It's also a misconception about the big bang, which is hard to imagine intuitively since it's not like an explosion in a given space, i.e., something expanding in space. It's the very creation of space-time itself out of a singularity. With the general theory of relativity, which is a classical relativistic field theory of a massless spin-1/2-field which can be reinterpreted as the space-time pseudometric of a pseudo-Riemannian manifold which makes up the four-dimensional space-time.
On a long-range scale, this space-time is homogeneous and isotropic, i.e., there is no exceptional point (particularly not something that you'd call a center) and not exceptional direction in space. More precisely formulated one should say, you can define a frame of reference, with respect to which each observer at rest sees a homogeneous and isotropic space. Due to this large symmetry, the corresponding space-times are mathematically classified in three types: closed (spherical), flat, open (hyperbolical). The space-times are named after their discoverers as Friedmann-Lemaitre-Robertson-Walker solutions of Einstein's field equation. The only function left to be calculated after choosing a fundamental frame of reference is a scale factor, which is a function of time. The particular solution of this function depends on the matter content, where matter is everything except gravitation, including according to the standard cosmological model usual (baryonic) matter, electromagnetic radiation, neutrinos (making only about 5% of the total matter content), dark matter made up of yet to be discovered unknown particles (about 20%) and the greatest mystery of all physics, dark energy (cosmological constant, about 75% of the matter content).

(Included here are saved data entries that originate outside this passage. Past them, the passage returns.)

Lemma no_embedding_no_semantic_search_witness :
  search_candidates translator_fixed no_embedding keep_embedding position_only
    no_hybrid_search sample_db day6y semantic_request []
  = (Raised (HTTPException 500 "Internal server error"),
     [TranslateCall "data engineer"; EmbeddingCall "Position: data engineer"]).
Proof.
  refine (no_embedding_no_semantic_search translator_fixed no_embedding
            keep_embedding position_only no_hybrid_search sample_db day6y
            semantic_request [] _ "data engineer" "Position: data engineer"
            "Position: data engineer" _ _).
  - vm_compute. reflexivity.
  - now left.
Defined.

End ApiExtra.

(** ** The translator and the language heuristics *)

Module TranslatorExtra.
Import Py PyFacts Text Translator.

Lemma ascii_ratio_above (a n : nat) :
  (0 < n)%nat ->
  (0.8 < inject_Z (Z.of_nat a) / inject_Z (Z.of_nat n)
   <-> (4 * Z.of_nat n < 5 * Z.of_nat a)%Z).
Proof.
  intros Hn. unfold Qdiv, Qlt, Qmult, Qinv, inject_Z. simpl.
  destruct (Z.of_nat n) as [|p|p] eqn:E; try lia. simpl.
  rewrite Pos.mul_1_l. lia.
Qed.

Lemma listed_chars_range (k : N) :
  In k ServiceHeuristic.mongolian_chars ->
  (128 <= k < 1024 \/ 1279 < k)%N.
Proof.
  intros Hk.
  assert (forallb (fun k => (128 <=? k) && (k <? 1024) || (1279 <? k))%N
            ServiceHeuristic.mongolian_chars = true) as Hall by reflexivity.
  rewrite forallb_forall in Hall. specialize (Hall k Hk).
  apply orb_true_iff in Hall. destruct Hall as [H|H].
  - apply andb_true_iff in H. destruct H as [H1 H2].
    apply N.leb_le in H1. apply N.ltb_lt in H2. left. lia.
  - apply N.ltb_lt in H. right. lia.
Qed.

(** X24: the translator takes a text for English exactly when it is not
    empty and more than four fifths of its characters are ASCII.  The
    retriever's heuristic accepts the empty text, which the translator's
    rejects; on any other text it accepts no more than the translator's,
    and the two agree when the text in lower case has only ASCII and
    Cyrillic characters, none of which is in the retriever's character
    list. *)
Theorem language_heuristics (lower : list N -> list N) (text : list N) :
  (_is_likely_english text = true
   <-> text <> []
       /\ (4 * Z.of_nat (length text)
           < 5 * Z.of_nat (length (List.filter (fun c => (c <? 128)%N) text)))%Z)
  /\ ServiceHeuristic._is_likely_english lower [] = true
  /\ _is_likely_english [] = false
  /\ (text <> [] ->
      ServiceHeuristic._is_likely_english lower text = true ->
      _is_likely_english text = true)
  /\ (text <> [] ->
      (forall c, In c (lower text) -> (c < 128 \/ 1024 <= c <= 1279)%N) ->
      ServiceHeuristic._is_likely_english lower text = _is_likely_english text).
Proof.
  split; [|split; [reflexivity|split; [reflexivity|split]]].
  - unfold _is_likely_english. destruct text as [|c t]; [split; [discriminate|tauto]|].
    set (n := length (c :: t)). set (a := length (List.filter _ (c :: t))).
    rewrite Qlt_bool_iff.
    rewrite (ascii_ratio_above a n) by (unfold n; simpl; lia).
    split; [intros H; split; [discriminate|exact H]|tauto].
  - intros Hne. destruct text as [|c t]; [contradiction|].
    unfold ServiceHeuristic._is_likely_english, _is_likely_english.
    intros H. apply andb_true_iff in H. apply H.
  - intros Hne Hchars. destruct text as [|c t]; [contradiction|].
    unfold ServiceHeuristic._is_likely_english, _is_likely_english.
    assert (any (fun char => existsb (N.eqb char) ServiceHeuristic.mongolian_chars)
                (lower (c :: t)) = false) as ->; [|reflexivity].
    unfold any. apply not_true_iff_false. intros H.
    apply existsb_exists in H. destruct H as (x & Hx & H).
    apply existsb_exists in H. destruct H as (k & Hk & Hxk).
    apply N.eqb_eq in Hxk. subst k.
    pose proof (listed_chars_range x Hk). pose proof (Hchars x Hx). lia.
Qed.

Lemma language_heuristics_witness :
  _is_likely_english messy_text = true
  /\ ServiceHeuristic._is_likely_english same_chars cyrillic_text = false
  /\ ServiceHeuristic._is_likely_english same_chars cyrillic_text
     = _is_likely_english cyrillic_text.
Proof.
  split; [reflexivity|]. split; [reflexivity|].
  refine (proj2 (proj2 (proj2 (proj2 (language_heuristics same_chars cyrillic_text))))
            _ _).
  - discriminate.
  - intros c Hc. right.
    repeat (destruct Hc as [<-|Hc]; [lia|]). destruct Hc.
Defined.

Section Service.
Variable md5 : list N -> string.
Variable lower : list N -> list N.
Variable cfg : Config.
Variable post : list N -> Outcome (list N).

Lemma stored_translation_found (stored now : Q) (original translated : list N)
    (c : Cache) :
  enable_cache cfg = true ->
  now - stored < inject_Z (cache_expiry_hours cfg * 3600) ->
  _get_memory_cached_translation md5 lower cfg now original
    (_cache_translation md5 lower cfg stored original translated c)
  = (Some translated, _cache_translation md5 lower cfg stored original translated c).
Proof.
  intros Hen Ht. unfold _get_memory_cached_translation, _cache_translation.
  rewrite Hen. cbn [negb _memory_cache _cache_timestamps].
  rewrite !lookup_insert_eq. apply Qlt_bool_iff in Ht. now rewrite Ht.
Qed.

(** X25: a translation stored in the memory cache is found again, for
    every text with the same hash, as long as less than the expiry time
    has passed; from then on the lookup finds nothing and removes the
    entry and its timestamp. *)
Theorem cache_round_trip (stored now : Q) (original translated text : list N)
    (c : Cache) :
  enable_cache cfg = true ->
  _get_text_hash md5 lower text = _get_text_hash md5 lower original ->
  let c' := _cache_translation md5 lower cfg stored original translated c in
  (now - stored < inject_Z (cache_expiry_hours cfg * 3600) ->
   _get_memory_cached_translation md5 lower cfg now text c' = (Some translated, c'))
  /\ (inject_Z (cache_expiry_hours cfg * 3600) <= now - stored ->
      fst (_get_memory_cached_translation md5 lower cfg now text c') = None
      /\ _memory_cache (snd (_get_memory_cached_translation md5 lower cfg now text c'))
         !! _get_text_hash md5 lower original = None
      /\ _cache_timestamps (snd (_get_memory_cached_translation md5 lower cfg now text c'))
         !! _get_text_hash md5 lower original = None).
Proof.
  intros Hen Hhash c'. unfold c', _get_memory_cached_translation, _cache_translation.
  rewrite Hen, Hhash. cbn [negb _memory_cache _cache_timestamps].
  rewrite !lookup_insert_eq. split; intros Ht.
  - apply Qlt_bool_iff in Ht. now rewrite Ht.
  - apply Qlt_bool_false_iff in Ht. rewrite Ht. cbn [fst snd _memory_cache _cache_timestamps].
    rewrite !lookup_delete_eq. repeat split.
Qed.

Lemma translate_nonblank (now later : Q) (text : list N) (c : Cache) :
  strip text <> [] ->
  translate_mongolian_to_english md5 lower cfg post now later text c
  = if _is_likely_english (strip text) then (strip text, c)
    else
      match _get_memory_cached_translation md5 lower cfg now (strip text) c with
      | (Some (x :: cached), c) => (x :: cached, c)
      | (_, c) =>
          request_translation md5 lower cfg post later
            (_clean_input_text
               (if (4000 <? length (strip text))%nat
                then firstn 4000 (strip text) else strip text)) c
      end.
Proof.
  intros Hs. unfold translate_mongolian_to_english.
  destruct text as [|x t]; [contradiction|].
  destruct (strip (x :: t)) as [|y s]; [contradiction|].
  cbn [length Nat.eqb]. reflexivity.
Qed.

(** X26: a blank text is returned as it is and a text that looks English
    is returned stripped; in both cases the translation service is not
    asked and the cache is left as it was. *)
Theorem translate_passes_english_through (now later : Q) (text : list N) (c : Cache) :
  (strip text = [] ->
   translate_mongolian_to_english md5 lower cfg post now later text c = (text, c))
  /\ (_is_likely_english (strip text) = true ->
      translate_mongolian_to_english md5 lower cfg post now later text c
      = (strip text, c)).
Proof.
  split.
  - intros Hs. unfold translate_mongolian_to_english.
    destruct text; [reflexivity|]. now rewrite Hs.
  - intros He. rewrite translate_nonblank.
    + now rewrite He.
    + intros Hs. rewrite Hs in He. discriminate.
Qed.

(** X27: when the request to the translation service fails, or its answer
    is blank, the translator returns the text it has sent, that is the
    stripped text cut to 4000 characters and cleaned, and stores nothing. *)
Theorem translate_failure_returns_cleaned (now later : Q) (text : list N) (c : Cache) :
  strip text <> [] ->
  _is_likely_english (strip text) = false ->
  _memory_cache c !! _get_text_hash md5 lower (strip text) = None ->
  let sent := _clean_input_text
                (if (4000 <? length (strip text))%nat
                 then firstn 4000 (strip text) else strip text) in
  (exists e, post sent = Raised e)
  \/ (exists content, post sent = Returned content /\ strip content = []) ->
  translate_mongolian_to_english md5 lower cfg post now later text c = (sent, c).
Proof.
  intros Hs He Hc sent Hpost. rewrite (translate_nonblank _ _ _ _ Hs), He.
  fold sent.
  assert (request_translation md5 lower cfg post later sent c = (sent, c)) as Hreq.
  { unfold request_translation.
    destruct Hpost as [(e & ->)|(content & -> & ->)]; reflexivity. }
  unfold _get_memory_cached_translation. rewrite Hc.
  destruct (negb (enable_cache cfg)); exact Hreq.
Qed.

(** X28: a text that cleaning leaves unchanged is translated once: after
    a first call has stored a valid translation, a second call for the
    same text, made before the entry expires, returns that translation
    from the cache, whatever the translation service would answer then. *)
Theorem second_translation_from_cache (post' : list N -> Outcome (list N))
    (now later now2 later2 : Q) (text content : list N) (c : Cache) :
  enable_cache cfg = true ->
  strip text <> [] ->
  _is_likely_english (strip text) = false ->
  (length (strip text) <= 4000)%nat ->
  _clean_input_text (strip text) = strip text ->
  _memory_cache c !! _get_text_hash md5 lower (strip text) = None ->
  post (strip text) = Returned content ->
  _is_valid_translation lower (strip text) (strip content) = Returned true ->
  now2 - later < inject_Z (cache_expiry_hours cfg * 3600) ->
  fst (translate_mongolian_to_english md5 lower cfg post now later text c)
  = strip content
  /\ translate_mongolian_to_english md5 lower cfg post' now2 later2 text
       (snd (translate_mongolian_to_english md5 lower cfg post now later text c))
     = (strip content,
        snd (translate_mongolian_to_english md5 lower cfg post now later text c)).
Proof.
  intros Hen Hs He Hlen Hclean Hc Hpost Hvalid Ht.
  assert (translate_mongolian_to_english md5 lower cfg post now later text c
          = (strip content,
             _cache_translation md5 lower cfg later (strip text) (strip content) c))
    as Hfirst.
  { rewrite (translate_nonblank _ _ _ _ Hs), He.
    unfold _get_memory_cached_translation. rewrite Hen, Hc. cbn [negb].
    destruct (Nat.ltb_spec 4000 (length (strip text))) as [Hgt|_]; [lia|].
    rewrite Hclean. unfold request_translation. now rewrite Hpost, Hvalid. }
  rewrite Hfirst. cbn [fst snd]. split; [reflexivity|].
  assert (strip content <> []) as Hne.
  { intros Hnil. rewrite Hnil in Hvalid. discriminate. }
  unfold translate_mongolian_to_english at 1.
  destruct text as [|x t]; [contradiction|].
  destruct (strip (x :: t)) as [|y s] eqn:Hst; [contradiction|].
  cbn [length Nat.eqb]. rewrite He.
  rewrite (stored_translation_found later now2 (y :: s) (strip content) c Hen Ht).
  destruct (strip content); [contradiction|reflexivity].
Qed.

End Service.

Lemma cache_round_trip_witness :
  let c' := _cache_translation text_key same_chars day_cache 0 cyrillic_text
              [101; 110; 103]%N empty_cache in
  _get_text_hash text_key same_chars (32%N :: cyrillic_text)
  = _get_text_hash text_key same_chars cyrillic_text
  /\ _get_memory_cached_translation text_key same_chars day_cache 3600
       (32%N :: cyrillic_text) c'
     = (Some [101; 110; 103]%N, c')
  /\ fst (_get_memory_cached_translation text_key same_chars day_cache 86400
            (32%N :: cyrillic_text) c') = None.
Proof.
  intros c'.
  assert (_get_text_hash text_key same_chars (32%N :: cyrillic_text)
          = _get_text_hash text_key same_chars cyrillic_text) as Hhash
    by (vm_compute; reflexivity).
  assert (3600 - 0 < inject_Z (cache_expiry_hours day_cache * 3600)) as Hin
    by (vm_compute; reflexivity).
  assert (inject_Z (cache_expiry_hours day_cache * 3600) <= 86400 - 0) as Hout
    by (vm_compute; discriminate).
  split; [exact Hhash|]. split.
  - exact (proj1 (cache_round_trip text_key same_chars day_cache 0 3600 cyrillic_text
                    [101; 110; 103]%N (32%N :: cyrillic_text) empty_cache eq_refl
                    Hhash) Hin).
  - exact (proj1 (proj2 (cache_round_trip text_key same_chars day_cache 0 86400
                           cyrillic_text [101; 110; 103]%N (32%N :: cyrillic_text)
                           empty_cache eq_refl Hhash) Hout)).
Defined.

We have two main sources of information about the scale factor from the redshift of distant supernovae, which can be used as standard candles, and the high-precision measurement of the fulcutations of the cosmic microwave background radiation (CMBR) through satellites like COBE and WMAP. Recently the most precise instrument of this kind has been launched, the satellite PLANCK.
The CMBR is the relic radiation from the time where neutral atoms have formed from the charged atomic nuclei (mostly hydrogen and helium) and electrons floating around in the universe. This has been possible after about 400000 years after the big bang when the universe had cooled down below the socalled Mott-transition temperature, where the state of matter makes a phase transition from a plasma to a gas of neutral atoms. The plasma had been nearly in thermal equilibrium and as long as the particles of such a medium are charged, also the electromagnetic radiation is scattered around and thus in equilibrium with the medium. After the formation of a neutral gas, the radiation decouples. This means the spectrum of the radiation stays an equilibrium (Planck spectrum) at all times but becomes red shifted through the expansion of the scale factor, i.e., it becomes cooler. At the moment the temperature is about 2.7K and thus the maximum of the spectrum sits in the microwave region. The precise measurements of WMAP has revealed that the temperature fluctuates only with \delta T/T \simeq 10^{-5}. This makes the CMBR the most precise Planck spectrum ever measured! Nevertheless these tiny fluctuations can tell us about the state of the universe at recombination, i.e., 400000 years after the big bang. Together with the red-shift observables from supernovae (among other observations through the Hubble Space Telescope) these fluctuations tell us that our universe is flat to a high accuracy and that the expansion of the scale factor accelerates. This is only possible due to the large amount of dark energy in the universe since all normal matter acts decelerating since for normal matter gravity is always attractive.
We have no explanation for the amount of dark matter measured. It's one of the greatest enigmas of contemporary physics. Maybe the answer to this question is related with the so far unsolved theoretical problem to find a consistent quantum-theoretical description of gravitation (and most likely of space-time iteself).